* Source records:
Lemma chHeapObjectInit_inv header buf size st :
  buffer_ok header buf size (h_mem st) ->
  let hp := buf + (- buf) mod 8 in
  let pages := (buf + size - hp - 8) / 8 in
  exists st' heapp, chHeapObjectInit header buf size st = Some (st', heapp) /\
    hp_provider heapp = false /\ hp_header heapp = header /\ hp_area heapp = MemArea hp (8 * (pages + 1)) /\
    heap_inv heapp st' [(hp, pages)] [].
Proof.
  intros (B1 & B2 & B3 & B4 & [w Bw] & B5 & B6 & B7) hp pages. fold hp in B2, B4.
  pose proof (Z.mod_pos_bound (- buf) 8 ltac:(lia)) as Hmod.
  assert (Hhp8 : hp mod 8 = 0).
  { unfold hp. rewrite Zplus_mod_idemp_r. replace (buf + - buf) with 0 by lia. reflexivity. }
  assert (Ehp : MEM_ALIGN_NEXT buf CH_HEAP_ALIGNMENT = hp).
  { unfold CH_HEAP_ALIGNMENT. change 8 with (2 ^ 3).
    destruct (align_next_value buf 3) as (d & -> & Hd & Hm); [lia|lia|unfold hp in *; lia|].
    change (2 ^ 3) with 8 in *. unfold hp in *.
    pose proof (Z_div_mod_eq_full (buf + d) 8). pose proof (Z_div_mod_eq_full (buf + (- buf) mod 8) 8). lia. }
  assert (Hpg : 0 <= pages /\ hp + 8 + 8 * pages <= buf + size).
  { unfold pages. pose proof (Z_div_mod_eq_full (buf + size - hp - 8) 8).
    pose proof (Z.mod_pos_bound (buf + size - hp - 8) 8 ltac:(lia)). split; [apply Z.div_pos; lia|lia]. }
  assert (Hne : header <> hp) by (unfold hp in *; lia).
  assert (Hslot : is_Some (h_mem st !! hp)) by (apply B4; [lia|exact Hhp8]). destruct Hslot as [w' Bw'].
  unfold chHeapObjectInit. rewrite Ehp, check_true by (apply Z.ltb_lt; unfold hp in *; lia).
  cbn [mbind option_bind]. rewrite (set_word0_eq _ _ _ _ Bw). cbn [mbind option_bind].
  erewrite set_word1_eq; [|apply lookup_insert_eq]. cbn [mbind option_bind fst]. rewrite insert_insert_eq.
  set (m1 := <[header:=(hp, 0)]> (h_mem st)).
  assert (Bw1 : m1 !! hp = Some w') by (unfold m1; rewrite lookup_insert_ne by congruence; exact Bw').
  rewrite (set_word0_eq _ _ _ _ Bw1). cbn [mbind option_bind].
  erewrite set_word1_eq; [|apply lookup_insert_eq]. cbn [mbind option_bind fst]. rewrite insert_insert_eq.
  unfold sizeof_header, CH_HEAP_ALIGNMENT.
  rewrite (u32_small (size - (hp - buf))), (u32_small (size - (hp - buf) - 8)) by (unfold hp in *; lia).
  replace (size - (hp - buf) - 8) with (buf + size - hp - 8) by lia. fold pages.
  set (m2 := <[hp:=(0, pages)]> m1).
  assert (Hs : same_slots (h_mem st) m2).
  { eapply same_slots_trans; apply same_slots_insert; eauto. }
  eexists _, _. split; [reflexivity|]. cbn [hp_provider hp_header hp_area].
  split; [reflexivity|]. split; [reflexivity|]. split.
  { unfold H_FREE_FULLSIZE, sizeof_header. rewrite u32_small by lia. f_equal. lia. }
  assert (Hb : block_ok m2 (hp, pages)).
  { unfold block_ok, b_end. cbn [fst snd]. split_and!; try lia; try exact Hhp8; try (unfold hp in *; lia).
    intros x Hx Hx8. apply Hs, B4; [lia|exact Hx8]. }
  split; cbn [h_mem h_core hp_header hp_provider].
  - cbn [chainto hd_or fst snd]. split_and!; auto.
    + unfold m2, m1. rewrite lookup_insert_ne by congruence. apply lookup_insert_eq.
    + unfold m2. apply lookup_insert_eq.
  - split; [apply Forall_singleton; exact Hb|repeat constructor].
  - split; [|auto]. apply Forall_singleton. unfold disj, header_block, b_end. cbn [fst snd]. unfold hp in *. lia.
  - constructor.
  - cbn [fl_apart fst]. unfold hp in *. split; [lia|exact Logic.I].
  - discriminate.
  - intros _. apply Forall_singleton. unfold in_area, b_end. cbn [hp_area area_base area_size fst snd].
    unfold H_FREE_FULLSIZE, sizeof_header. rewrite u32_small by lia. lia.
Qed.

==

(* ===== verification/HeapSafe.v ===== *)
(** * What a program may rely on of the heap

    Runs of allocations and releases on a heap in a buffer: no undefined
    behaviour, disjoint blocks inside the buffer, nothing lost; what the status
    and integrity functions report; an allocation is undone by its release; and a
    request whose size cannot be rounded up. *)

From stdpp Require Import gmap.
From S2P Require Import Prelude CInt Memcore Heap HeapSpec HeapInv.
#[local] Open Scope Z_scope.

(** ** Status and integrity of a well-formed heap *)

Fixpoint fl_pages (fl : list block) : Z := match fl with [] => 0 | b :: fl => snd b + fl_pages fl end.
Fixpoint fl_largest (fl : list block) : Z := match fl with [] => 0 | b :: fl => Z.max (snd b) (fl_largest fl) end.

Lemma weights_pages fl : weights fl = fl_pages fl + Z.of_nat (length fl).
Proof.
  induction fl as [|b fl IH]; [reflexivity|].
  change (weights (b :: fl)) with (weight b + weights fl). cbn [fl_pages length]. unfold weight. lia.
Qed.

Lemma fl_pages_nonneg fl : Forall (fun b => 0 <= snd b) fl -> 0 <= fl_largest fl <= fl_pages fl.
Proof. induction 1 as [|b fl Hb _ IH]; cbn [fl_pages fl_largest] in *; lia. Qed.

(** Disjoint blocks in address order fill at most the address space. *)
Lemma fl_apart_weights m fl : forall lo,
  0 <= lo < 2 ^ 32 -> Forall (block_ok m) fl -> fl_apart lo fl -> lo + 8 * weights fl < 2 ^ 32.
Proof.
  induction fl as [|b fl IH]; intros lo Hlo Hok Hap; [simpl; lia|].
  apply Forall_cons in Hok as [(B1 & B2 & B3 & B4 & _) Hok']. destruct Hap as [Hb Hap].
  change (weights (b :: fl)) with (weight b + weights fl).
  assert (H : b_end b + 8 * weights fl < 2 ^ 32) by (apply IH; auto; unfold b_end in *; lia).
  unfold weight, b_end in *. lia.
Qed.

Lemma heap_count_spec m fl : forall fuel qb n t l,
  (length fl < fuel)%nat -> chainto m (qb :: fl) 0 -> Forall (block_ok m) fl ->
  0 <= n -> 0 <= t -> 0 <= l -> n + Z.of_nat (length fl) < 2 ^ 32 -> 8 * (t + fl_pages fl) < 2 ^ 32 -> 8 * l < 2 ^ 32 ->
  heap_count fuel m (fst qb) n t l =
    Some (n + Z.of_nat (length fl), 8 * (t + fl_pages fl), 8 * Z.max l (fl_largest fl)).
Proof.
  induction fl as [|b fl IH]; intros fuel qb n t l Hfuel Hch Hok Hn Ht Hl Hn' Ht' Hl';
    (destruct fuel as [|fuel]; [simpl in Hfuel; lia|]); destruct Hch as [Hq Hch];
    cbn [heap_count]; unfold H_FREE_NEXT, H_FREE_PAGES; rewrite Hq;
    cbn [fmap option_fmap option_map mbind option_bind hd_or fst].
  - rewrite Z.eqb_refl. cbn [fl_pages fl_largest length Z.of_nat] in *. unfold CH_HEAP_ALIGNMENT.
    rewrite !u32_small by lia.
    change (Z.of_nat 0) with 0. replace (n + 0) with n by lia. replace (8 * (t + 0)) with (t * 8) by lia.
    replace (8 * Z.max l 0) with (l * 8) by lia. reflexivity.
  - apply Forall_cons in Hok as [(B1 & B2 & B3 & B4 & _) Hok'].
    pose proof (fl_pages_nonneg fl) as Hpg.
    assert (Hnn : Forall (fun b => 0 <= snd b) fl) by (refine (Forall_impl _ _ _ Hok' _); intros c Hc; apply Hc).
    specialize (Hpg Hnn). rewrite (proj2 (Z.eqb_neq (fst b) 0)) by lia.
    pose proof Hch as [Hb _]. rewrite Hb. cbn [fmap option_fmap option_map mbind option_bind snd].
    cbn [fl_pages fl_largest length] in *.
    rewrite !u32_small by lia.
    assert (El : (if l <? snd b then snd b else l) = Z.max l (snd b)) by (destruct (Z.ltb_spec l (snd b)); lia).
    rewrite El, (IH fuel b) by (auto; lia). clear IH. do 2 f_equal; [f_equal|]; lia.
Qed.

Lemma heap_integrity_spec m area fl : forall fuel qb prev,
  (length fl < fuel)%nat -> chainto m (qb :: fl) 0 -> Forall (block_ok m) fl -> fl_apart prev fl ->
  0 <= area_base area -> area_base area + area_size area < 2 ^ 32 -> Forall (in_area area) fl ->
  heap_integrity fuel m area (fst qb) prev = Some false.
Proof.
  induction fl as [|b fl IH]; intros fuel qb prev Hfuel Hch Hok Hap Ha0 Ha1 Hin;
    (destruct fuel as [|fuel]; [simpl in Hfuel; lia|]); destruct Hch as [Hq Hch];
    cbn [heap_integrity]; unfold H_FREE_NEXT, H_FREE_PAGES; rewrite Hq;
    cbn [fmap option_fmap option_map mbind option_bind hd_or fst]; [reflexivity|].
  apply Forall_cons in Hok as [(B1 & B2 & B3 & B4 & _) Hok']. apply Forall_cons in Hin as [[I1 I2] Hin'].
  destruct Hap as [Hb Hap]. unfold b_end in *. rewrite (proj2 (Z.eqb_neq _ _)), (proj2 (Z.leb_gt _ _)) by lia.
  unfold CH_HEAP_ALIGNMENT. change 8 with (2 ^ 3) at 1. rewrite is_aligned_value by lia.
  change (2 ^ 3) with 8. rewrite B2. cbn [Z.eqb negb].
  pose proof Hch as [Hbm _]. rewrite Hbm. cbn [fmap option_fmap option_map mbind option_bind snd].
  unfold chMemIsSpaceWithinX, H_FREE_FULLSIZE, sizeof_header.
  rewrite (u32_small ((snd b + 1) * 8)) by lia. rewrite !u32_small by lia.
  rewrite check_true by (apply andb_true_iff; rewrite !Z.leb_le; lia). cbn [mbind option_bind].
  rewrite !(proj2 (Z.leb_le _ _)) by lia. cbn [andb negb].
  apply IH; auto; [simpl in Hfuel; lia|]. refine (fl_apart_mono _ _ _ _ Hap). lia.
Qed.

---

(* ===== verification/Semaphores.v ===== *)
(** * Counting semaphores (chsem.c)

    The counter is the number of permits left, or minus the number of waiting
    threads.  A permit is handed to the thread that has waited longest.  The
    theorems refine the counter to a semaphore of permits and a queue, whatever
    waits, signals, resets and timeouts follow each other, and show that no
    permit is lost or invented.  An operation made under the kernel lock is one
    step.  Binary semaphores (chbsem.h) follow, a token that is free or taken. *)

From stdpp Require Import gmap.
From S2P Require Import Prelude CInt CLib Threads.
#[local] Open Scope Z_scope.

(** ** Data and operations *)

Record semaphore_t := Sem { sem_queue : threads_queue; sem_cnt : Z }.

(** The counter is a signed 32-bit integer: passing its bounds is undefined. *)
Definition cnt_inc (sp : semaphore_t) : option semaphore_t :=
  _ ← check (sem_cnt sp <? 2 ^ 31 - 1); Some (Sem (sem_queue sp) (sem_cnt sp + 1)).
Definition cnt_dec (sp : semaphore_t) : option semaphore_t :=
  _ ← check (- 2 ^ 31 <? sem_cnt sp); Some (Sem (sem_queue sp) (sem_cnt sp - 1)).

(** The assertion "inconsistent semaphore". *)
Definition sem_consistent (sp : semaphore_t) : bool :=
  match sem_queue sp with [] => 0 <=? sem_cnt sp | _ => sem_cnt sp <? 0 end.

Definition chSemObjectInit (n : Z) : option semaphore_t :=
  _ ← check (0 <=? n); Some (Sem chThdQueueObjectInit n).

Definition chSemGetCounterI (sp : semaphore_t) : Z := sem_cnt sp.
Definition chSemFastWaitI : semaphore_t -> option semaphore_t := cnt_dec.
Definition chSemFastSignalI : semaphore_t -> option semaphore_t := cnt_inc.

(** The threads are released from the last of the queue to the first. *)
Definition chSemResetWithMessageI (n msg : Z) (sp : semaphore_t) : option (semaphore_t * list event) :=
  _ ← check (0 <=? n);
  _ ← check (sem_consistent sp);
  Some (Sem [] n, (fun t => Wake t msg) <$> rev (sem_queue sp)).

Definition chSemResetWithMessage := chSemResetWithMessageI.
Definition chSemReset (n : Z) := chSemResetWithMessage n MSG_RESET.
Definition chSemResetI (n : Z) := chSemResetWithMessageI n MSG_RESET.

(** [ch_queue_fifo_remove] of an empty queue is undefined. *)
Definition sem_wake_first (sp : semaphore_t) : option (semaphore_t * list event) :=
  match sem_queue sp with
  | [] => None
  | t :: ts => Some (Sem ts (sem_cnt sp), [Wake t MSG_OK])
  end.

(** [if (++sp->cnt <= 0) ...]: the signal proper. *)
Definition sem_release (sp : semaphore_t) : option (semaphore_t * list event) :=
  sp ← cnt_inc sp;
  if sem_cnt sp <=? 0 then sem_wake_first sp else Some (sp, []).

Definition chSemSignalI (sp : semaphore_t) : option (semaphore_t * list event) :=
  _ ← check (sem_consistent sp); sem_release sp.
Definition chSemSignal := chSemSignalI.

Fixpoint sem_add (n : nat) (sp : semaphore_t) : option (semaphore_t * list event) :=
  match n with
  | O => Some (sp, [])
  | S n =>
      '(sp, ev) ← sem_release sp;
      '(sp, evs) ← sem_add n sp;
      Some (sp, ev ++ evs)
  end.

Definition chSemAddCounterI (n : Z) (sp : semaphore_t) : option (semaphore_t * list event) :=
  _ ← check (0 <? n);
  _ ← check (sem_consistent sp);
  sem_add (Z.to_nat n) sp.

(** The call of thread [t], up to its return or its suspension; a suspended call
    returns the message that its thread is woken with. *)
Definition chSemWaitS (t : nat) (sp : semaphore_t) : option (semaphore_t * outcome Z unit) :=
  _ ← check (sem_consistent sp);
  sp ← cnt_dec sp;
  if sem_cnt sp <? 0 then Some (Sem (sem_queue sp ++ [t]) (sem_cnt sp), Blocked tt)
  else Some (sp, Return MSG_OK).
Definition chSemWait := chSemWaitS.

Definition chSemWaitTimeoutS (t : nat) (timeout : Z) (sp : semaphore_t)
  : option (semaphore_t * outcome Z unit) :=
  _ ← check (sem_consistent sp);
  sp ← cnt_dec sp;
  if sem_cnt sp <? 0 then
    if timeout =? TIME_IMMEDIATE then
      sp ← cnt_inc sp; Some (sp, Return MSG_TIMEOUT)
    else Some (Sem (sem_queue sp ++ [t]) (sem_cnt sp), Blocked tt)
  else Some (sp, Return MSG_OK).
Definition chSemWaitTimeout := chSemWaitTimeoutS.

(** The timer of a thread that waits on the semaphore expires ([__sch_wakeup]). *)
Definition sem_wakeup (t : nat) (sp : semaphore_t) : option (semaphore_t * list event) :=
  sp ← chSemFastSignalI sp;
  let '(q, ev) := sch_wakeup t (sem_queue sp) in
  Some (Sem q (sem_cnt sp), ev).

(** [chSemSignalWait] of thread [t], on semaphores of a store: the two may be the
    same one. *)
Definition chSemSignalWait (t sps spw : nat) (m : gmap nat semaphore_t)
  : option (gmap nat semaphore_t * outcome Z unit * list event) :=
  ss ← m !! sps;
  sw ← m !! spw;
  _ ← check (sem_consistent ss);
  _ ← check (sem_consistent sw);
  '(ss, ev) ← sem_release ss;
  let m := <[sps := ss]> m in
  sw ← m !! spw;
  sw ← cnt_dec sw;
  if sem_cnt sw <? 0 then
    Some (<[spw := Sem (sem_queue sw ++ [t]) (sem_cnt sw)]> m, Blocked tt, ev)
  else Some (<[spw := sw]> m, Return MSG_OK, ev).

* What the task asks:
Copy exactly the stretch of data above from the line with "ev) ← sem_release ss;" through the line with "else Some (<[spw", and omit all other lines.

* Response to the task:
  '(ss, ev) ← sem_release ss;
  let m := <[sps := ss]> m in
  sw ← m !! spw;
  sw ← cnt_dec sw;
  if sem_cnt sw <? 0 then
    Some (<[spw := Sem (sem_queue sw ++ [t]) (sem_cnt sw)]> m, Blocked tt, ev)
  else Some (<[spw := sw]> m, Return MSG_OK, ev).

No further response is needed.